PROMPT: Look through the listing below, and wherever a line has the string "option", copy it.

DATA RECORDS:
(* ===== verification/GoStrings.v ===== *)
(** * Substrings and paths (strings, path)

    [strings.Contains], [strings.Split] on a byte, [strings.ReplaceAll] of a
    byte, and [path.Clean] of a rooted path. *)

From S2P Require Import Prelude GoText GoJson.

Local Open Scope string_scope.

(** [strings.HasPrefix]. *)
Definition HasPrefix (s p : string) : bool := negb (is_none (strip_prefix p s)).

(** [strings.Contains(s, sub)]. *)
Fixpoint Contains (s sub : string) : bool :=
  HasPrefix s sub || match s with "" => false | String _ s' => Contains s' sub end.

(** [strings.Split(s, string(sep))] for one separating byte. *)
Fixpoint Split (sep : ascii) (s : string) : list string :=
  match s with
  | "" => [""]
  | String a s' =>
      if Ascii.eqb a sep then "" :: Split sep s'
      else match Split sep s' with
           | w :: ws => String a w :: ws
           | [] => [str1 a]
           end
  end.

(** [strings.Join(l, string(sep))]. *)
Fixpoint Join_sep (sep : ascii) (l : list string) : string :=
  match l with
  | [] => ""
  | [w] => w
  | w :: ws => w ++ String sep (Join_sep sep ws)
  end.

(** [strings.ReplaceAll] of one byte by another. *)
Fixpoint ReplaceByte (old new : ascii) (s : string) : string :=
  match s with
  | "" => ""
  | String a s' => String (if Ascii.eqb a old then new else a) (ReplaceByte old new s')
  end.

(** [path.Clean] of a path that begins with a slash: empty and "." elements go,
    ".." takes the element before it, or nothing at the root.  The elements so
    far are kept in reverse. *)
Definition clean_element (before : list string) (w : string) : list string :=
  if is_empty w || String.eqb w "." then before
  else if String.eqb w ".." then tail before
  else w :: before.

Definition clean_elements (p : string) : list string :=
  rev (fold_left clean_element (Split "/" p) []).

Definition CleanRooted (p : string) : string := String "/" (Join_sep "/" (clean_elements p)).

Example clean_1 : CleanRooted "/workspace//a/./b/../c" = "/workspace/a/c".
Proof. reflexivity. Qed.
Example clean_2 : CleanRooted "/workspace/../../etc/passwd" = "/etc/passwd".
Proof. reflexivity. Qed.
Example clean_3 : CleanRooted "/.." = "/".
Proof. reflexivity. Qed.

(* ------------------------------------------------------------------ *)
(** ** Facts *)

Definition no_byte (c : ascii) (s : string) : bool := string_forallb (fun a => negb (Ascii.eqb a c)) s.

Lemma Split_nonempty sep s : Split sep s <> [].
Proof. destruct s as [|a s]; cbn; [done|]. destruct (Ascii.eqb a sep); [done|]. by destruct (Split sep s). Qed.

(** The pieces hold no separator, and joined they are the text. *)
Lemma Split_pieces sep s : Forall (fun w => no_byte sep w = true) (Split sep s).
Proof.
  induction s as [|a s IH]; cbn; [by repeat constructor|].
  destruct (Ascii.eqb a sep) eqn:E; [by constructor|].
  destruct (Split sep s) as [|w ws]; [repeat constructor; cbn; by rewrite E|].
  inversion IH; subst. constructor; [|done]. unfold no_byte in *. cbn. by rewrite E.
Qed.

Lemma Join_Split sep s : Join_sep sep (Split sep s) = s.
Proof.
  induction s as [|a s IH]; [done|]. cbn. destruct (Ascii.eqb_spec a sep) as [->|Hne].
  - pose proof (Split_nonempty sep s). destruct (Split sep s) as [|w ws]; [done|]. cbn in *. by rewrite IH.
  - destruct (Split sep s) as [|w [|w' ws]] eqn:E; [by pose proof (Split_nonempty sep s)|cbn in *; by rewrite IH|].
    cbn in *. by rewrite <- IH.
Qed.

Lemma Split_no_sep sep w : no_byte sep w = true -> Split sep w = [w].
Proof.
  unfold no_byte. induction w as [|a w IH]; [done|]. cbn. rewrite andb_true_iff. intros [Ha Hw].
  apply negb_true_iff in Ha. by rewrite Ha, IH.
Qed.

Lemma Split_cons sep w s : no_byte sep w = true -> Split sep (w ++ String sep s) = w :: Split sep s.
Proof.
  unfold no_byte. induction w as [|a w IH]; cbn; [by rewrite Ascii.eqb_refl|].
  rewrite andb_true_iff. intros [Ha Hw]. apply negb_true_iff in Ha. by rewrite Ha, IH.
Qed.

Lemma Split_Join sep l : l <> [] -> Forall (fun w => no_byte sep w = true) l -> Split sep (Join_sep sep l) = l.
Proof.
  intros Hl H. induction H as [|w ws Hw Hws IH]; [done|]. destruct ws as [|w' ws]; [by apply Split_no_sep|].
  change (Join_sep sep (w :: w' :: ws)) with (w ++ String sep (Join_sep sep (w' :: ws))).
  rewrite Split_cons by done. by rewrite IH.
Qed.

(** A plain element of a path. *)
Definition plain (w : string) : Prop := w <> "" /\ w <> "." /\ w <> ".." /\ no_byte "/" w = true.

Lemma clean_element_plain before w : Forall plain before -> no_byte "/" w = true ->
  Forall plain (clean_element before w).
Proof.
  intros Hb Hw. unfold clean_element. destruct (is_empty w) eqn:Ee; [done|].
  destruct (String.eqb_spec w "."); [done|]. cbn [orb].
  destruct (String.eqb_spec w ".."); [by destruct Hb|].
  constructor; [|done]. split_and!; try done. by intros ->.
Qed.

Lemma clean_elements_plain p : Forall plain (clean_elements p).
Proof.
  unfold clean_elements. apply Forall_rev.
  assert (forall l before, Forall (fun w => no_byte "/" w = true) l -> Forall plain before ->
            Forall plain (fold_left clean_element l before)) as H.
  { intros l. induction l as [|w l IH]; intros before Hl Hb; [done|]. inversion Hl; subst. cbn.
    apply IH; [done | by apply clean_element_plain]. }
  apply H; [apply Split_pieces | constructor].
Qed.

(** Plain elements are kept by another cleaning. *)
Lemma fold_clean_plain l before : Forall plain l -> fold_left clean_element l before = (rev l ++ before)%list.
Proof.
  revert before. induction l as [|w l IH]; intros before H; [done|]. inversion H as [|? ? Hw Hl]; subst. cbn.
  rewrite IH by done. destruct Hw as (H1 & H2 & H3 & _).
  assert (clean_element before w = w :: before) as ->.
  { unfold clean_element. destruct (is_empty w) eqn:E; [by apply is_empty_true in E|].
    destruct (String.eqb_spec w "."); [done|]. cbn [orb]. by destruct (String.eqb_spec w ".."). }
  by rewrite <- app_assoc.
Qed.

Lemma clean_elements_join l : Forall plain l -> clean_elements (String "/" (Join_sep "/" l)) = l.
Proof.
  intros H. unfold clean_elements. cbn [Split]. rewrite Ascii.eqb_refl. cbn [fold_left].
  change (clean_element [] "") with (@nil string).
  destruct l as [|w l]; [done|].
  rewrite Split_Join; [|done|by eapply Forall_impl; [exact H|]; intros ? (_ & _ & _ & ?)].
  rewrite fold_clean_plain, app_nil_r by done. apply rev_involutive.
Qed.

Lemma CleanRooted_idempotent p : CleanRooted (CleanRooted p) = CleanRooted p.
Proof. unfold CleanRooted. by rewrite clean_elements_join by apply clean_elements_plain. Qed.

(* ------------------------------------------------------------------ *)
(** ** mime.ParseMediaType

    Whether [mime.ParseMediaType] accepts a media type: the code uses only its
    error. *)

Definition is_tspecial (a : ascii) : bool :=
  existsb (Ascii.eqb a)
    ["("; ")"; "<"; ">"; "@"; ","; ";"; ":"; backslash; quote; "/"; "["; "]"; "?"; "="]%char.

Definition is_token_char (a : ascii) : bool :=
  (32 <? byte_of a)%N && (byte_of a <? 127)%N && negb (is_tspecial a).

Definition consumeToken (v : string) : string * string := span is_token_char v.

(** Lower case as far as an ASCII byte can result: the capital ASCII letters,
    the Kelvin sign and the dotted capital I. *)
Definition lower_chunk (c : chunk) : string :=
  if in_range 65 90 (rune c) then str1 (ascii_of_N (rune c + 32))
  else if good c && (rune c =? 8490)%N then "k"
  else if good c && (rune c =? 304)%N then "i"
  else raw c.

Definition ToLower (s : string) : string := concat_strings (lower_chunk <$> runes s).

Fixpoint cut_semicolon (s : string) : string * string :=
  match s with
  | "" => ("", "")
  | String a s' =>
      if Ascii.eqb a ";" then ("", s) else let '(b, r) := cut_semicolon s' in (String a b, r)
  end.

Definition checkMediaTypeDisposition (s : string) : bool :=
  let '(typ, rest) := consumeToken s in
  if is_empty typ then false
  else match rest with
       | "" => true
       | String c r =>
           if Ascii.eqb c "/" then
             let '(subtype, rest) := consumeToken r in
             negb (is_empty subtype) && is_empty rest
           else false
       end.

(** The body of a quoted string, from after its opening quote. *)
Fixpoint consumeQuoted (v : string) : option (string * string) :=
  match v with
  | "" => None
  | String a v1 =>
      if Ascii.eqb a quote then Some ("", v1)
      else match v1 with
           | String b v2 =>
               if Ascii.eqb a backslash && is_tspecial b then prepend (str1 b) (consumeQuoted v2)
               else if Ascii.eqb a cr || Ascii.eqb a lf then None
               else prepend (str1 a) (consumeQuoted v1)
           | "" => None
           end
  end.

Definition consumeValue (v : string) : string * string :=
  match v with
  | "" => ("", "")
  | String a v' =>
      if Ascii.eqb a quote then
        match consumeQuoted v' with Some (x, r) => (x, r) | None => ("", v) end
      else consumeToken v
  end.

(** [key = ""] means that no parameter was read. *)
Definition consumeMediaParam (v : string) : string * string * string :=
  match TrimLeftSpace v with
  | String semi rest =>
      if negb (Ascii.eqb semi ";") then ("", "", v)
      else
        let '(param, rest) := consumeToken (TrimLeftSpace rest) in
        let param := ToLower param in
        if is_empty param then ("", "", v)
        else match TrimLeftSpace rest with
             | String e rest =>
                 if negb (Ascii.eqb e "=") then ("", "", v)
                 else
                   let rest := TrimLeftSpace rest in
                   let '(value, rest2) := consumeValue rest in
                   if is_empty value && (rest2 =?= rest) then ("", "", v)
                   else (param, value, rest2)
             | "" => ("", "", v)
             end
  | "" => ("", "", v)
  end.

Fixpoint parse_params (fuel : nat) (seen : list (string * string)) (v : string) : bool :=
  match fuel with
  | O => is_empty v
  | S n =>
      let v := TrimLeftSpace v in
      if is_empty v then true
      else
        let '(key, value, rest) := consumeMediaParam v in
        if is_empty key then TrimSpace rest =?= ";"
        else if existsb (fun p => (fst p =?= key) && (snd p <>? value)) seen then false
        else parse_params n ((key, value) :: seen) rest
  end.

(** Every parameter takes at least one byte, so the length of the text bounds
    the number of rounds. *)
Definition ParseMediaType_ok (v : string) : bool :=
  let '(base, rest) := cut_semicolon v in
  checkMediaTypeDisposition (TrimSpace (ToLower base))
  && parse_params (S (String.length rest)) [] rest.

Example mime_plain : ParseMediaType_ok "text/plain; charset=utf-8" = true.
Proof. vm_compute. reflexivity. Qed.

Example mime_bad : ParseMediaType_ok "text/" = false.
Proof. vm_compute. reflexivity. Qed.

Example mime_quoted : ParseMediaType_ok ("a/b;x=" ++ String quote ("q;r" ++ String quote ";x=q")) = false.
Proof. vm_compute. reflexivity. Qed.
Definition read_scalar (s : string) : option (doc * string) :=
  match s with
  | String a s' =>
      if Ascii.eqb a quote then '(b, r) ← scan_body s'; Some (DStr b, r)
      else if Ascii.eqb a "t" then word "true" s
      else if Ascii.eqb a "f" then word "false" s
      else if Ascii.eqb a "n" then word "null" s
      else let '(lit, r) := span is_num_char s in
           if valid_number lit then Some (DLit lit, r) else None
  | "" => None
  end.

(** Recursive descent; each level takes one unit of fuel, and the length of
    the text is always enough. *)
Fixpoint read_value (fuel : nat) (s0 : string) : option (doc * string) :=
  match fuel with
  | O => None
  | S n =>
      match skip_ws s0 with
      | String a s =>
          if Ascii.eqb a "[" then
            match skip_ws s with
            | String b r => if Ascii.eqb b "]" then Some (DArr [], r)
                            else '(l, r) ← read_items n s; Some (DArr l, r)
            | "" => None
            end
          else if Ascii.eqb a "{" then
            match skip_ws s with
            | String b r => if Ascii.eqb b "}" then Some (DObj [], r)
                            else '(l, r) ← read_members n s; Some (DObj l, r)
            | "" => None
            end
          else read_scalar (String a s)
      | "" => None
      end
  end
with read_items (fuel : nat) (s : string) : option (list doc * string) :=
  match fuel with
  | O => None
  | S n =>
      '(x, r) ← read_value n s;
      match skip_ws r with
      | String c r' =>
          if Ascii.eqb c "]" then Some ([x], r')
          else if Ascii.eqb c "," then '(l, r'') ← read_items n r'; Some (x :: l, r'')
          else None
      | "" => None
      end
  end
with read_members (fuel : nat) (s : string) : option (list (string * doc) * string) :=
  match fuel with
  | O => None
  | S n =>
      match skip_ws s with
      | String q s1 =>
          if Ascii.eqb q quote then
            '(k, r) ← scan_body s1;
            match skip_ws r with
            | String c r1 =>
                if Ascii.eqb c ":" then
                  '(x, r2) ← read_value n r1;
                  match skip_ws r2 with
                  | String c2 r3 =>
                      if Ascii.eqb c2 "}" then Some ([(k, x)], r3)
                      else if Ascii.eqb c2 "," then
                        '(l, r4) ← read_members n r3; Some ((k, x) :: l, r4)
                      else None
                  | "" => None
                  end
                else None
            | "" => None
            end
          else None
      | "" => None
      end
  end.

Definition read (s : string) : option doc :=
  '(d, r) ← read_value (S (String.length s)) s;
  if is_empty (skip_ws r) then Some d else None.

(** [json.Valid]. *)
Definition json_Valid (s : string) : bool := negb (is_none (read s)).

(** A text with single quotes for double ones. *)
Definition dquoted (s : string) : string := ReplaceByte "'" quote s.

Example read_1 : write <$> read (dquoted " { 'a' : [ 1.50e+3 , '\u0041\n' , null ] , 'b':{ } } ") =
  Some (dquoted "{'a':[1.50e+3,'\u0041\n',null],'b':{}}").
Proof. vm_compute. reflexivity. Qed.
Example read_2 : (fun s => read (dquoted s)) <$> ["01"; "-"; "1."; "[1,]"; "a'"; "'\x'"; "tru"; "1 2"; "-.5"] = repeat None 9.
Proof. vm_compute. reflexivity. Qed.

(* ------------------------------------------------------------------ *)
(** ** Compaction with HTML escapes *)

(** [appendCompact] with [escapeHTML], on the body of a literal. *)
Fixpoint html_body (s : string) : string :=
  match s with
  | "" => ""
  | String a s1 =>
      if existsb (N.eqb (byte_of a)) [60; 62; 38]%N then u_escape (byte_of a) ++ html_body s1
      else match s1 with
           | String b (String c s3) =>
               if (byte_of a =? 226)%N && (byte_of b =? 128)%N && (N.land (byte_of c) 254 =? 168)%N
               then u_escape (8192 + N.land (byte_of c) 63) ++ html_body s3
               else String a (html_body s1)
           | _ => String a (html_body s1)
           end
  end.

Fixpoint html (d : doc) : doc :=
  match d with
  | DLit t => DLit t
  | DStr b => DStr (html_body b)
  | DArr l => DArr (html <$> l)
  | DObj l => DObj ((fun m => (html_body (fst m), html (snd m))) <$> l)
  end.

(** What [json.Marshal] writes for a [json.RawMessage]. *)
Definition encode_raw (raw : option string) : option doc :=
  match raw with
  | None => Some (DLit "null")
  | Some s => html <$> read s
  end.

(* ------------------------------------------------------------------ *)
(** ** Values *)

(** The text a literal stands for. *)
Definition text_of (body : string) : string :=
  match unquote (body ++ str1 quote) with
  | Some (x, _) => coerce_utf8 x
  | None => ""
  end.

Inductive value :=
  | VNull
  | VBool (b : bool)
  | VNumber (lit : string)
  | VString (s : string)
  | VArray (items : list value)
  | VObject (members : list (string * value)).

(** A map's entries in the order of their keys. *)
Fixpoint set_member {A} (k : string) (v : A) (m : list (string * A)) : list (string * A) :=
  match m with
  | [] => [(k, v)]
  | (k', v') :: m' =>
      if String.eqb k k' then (k, v) :: m'
      else if string_less k k' then (k, v) :: m
      else (k', v') :: set_member k v m'
  end.

Definition members_of {A} (l : list (string * A)) : list (string * A) :=
  fold_left (fun m kv => set_member (fst kv) (snd kv) m) l [].

Fixpoint decode_value (d : doc) : value :=
  match d with
  | DLit t =>
      if String.eqb t "null" then VNull
      else if String.eqb t "true" then VBool true
      else if String.eqb t "false" then VBool false
      else VNumber t
  | DStr b => VString (text_of b)
  | DArr l => VArray (decode_value <$> l)
  | DObj l => VObject (members_of ((fun m => (text_of (fst m), decode_value (snd m))) <$> l))
  end.

(** [json.Marshal] of an [any]; an invalid [json.Number] is its only failure. *)
Fixpoint encode_value (v : value) : option doc :=
  match v with
  | VNull => Some (DLit "null")
  | VBool b => Some (DLit (if b then "true" else "false"))
  | VNumber lit =>
      if is_empty lit then Some (DLit "0")
      else if valid_number lit then Some (DLit lit) else None
  | VString s => Some (DStr (escape s))
  | VArray l =>
      DArr <$> (fix items (l : list value) : option (list doc) :=
        match l with
        | [] => Some []
        | x :: l' => d ← encode_value x; ds ← items l'; Some (d :: ds)
        end) l
  | VObject m =>
      DObj <$> (fix members (m : list (string * value)) : option (list (string * doc)) :=
        match m with
        | [] => Some []
        | (k, x) :: m' => d ← encode_value x; ds ← members m'; Some ((escape k, d) :: ds)
        end) m
  end.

ANSWER SECTION:
Fixpoint consumeQuoted (v : string) : option (string * string) :=
Definition read_scalar (s : string) : option (doc * string) :=
Fixpoint read_value (fuel : nat) (s0 : string) : option (doc * string) :=
with read_items (fuel : nat) (s : string) : option (list doc * string) :=
with read_members (fuel : nat) (s : string) : option (list (string * doc) * string) :=
Definition read (s : string) : option doc :=
Definition encode_raw (raw : option string) : option doc :=
Fixpoint encode_value (v : value) : option doc :=
      DArr <$> (fix items (l : list value) : option (list doc) :=
      DObj <$> (fix members (m : list (string * value)) : option (list (string * doc)) :=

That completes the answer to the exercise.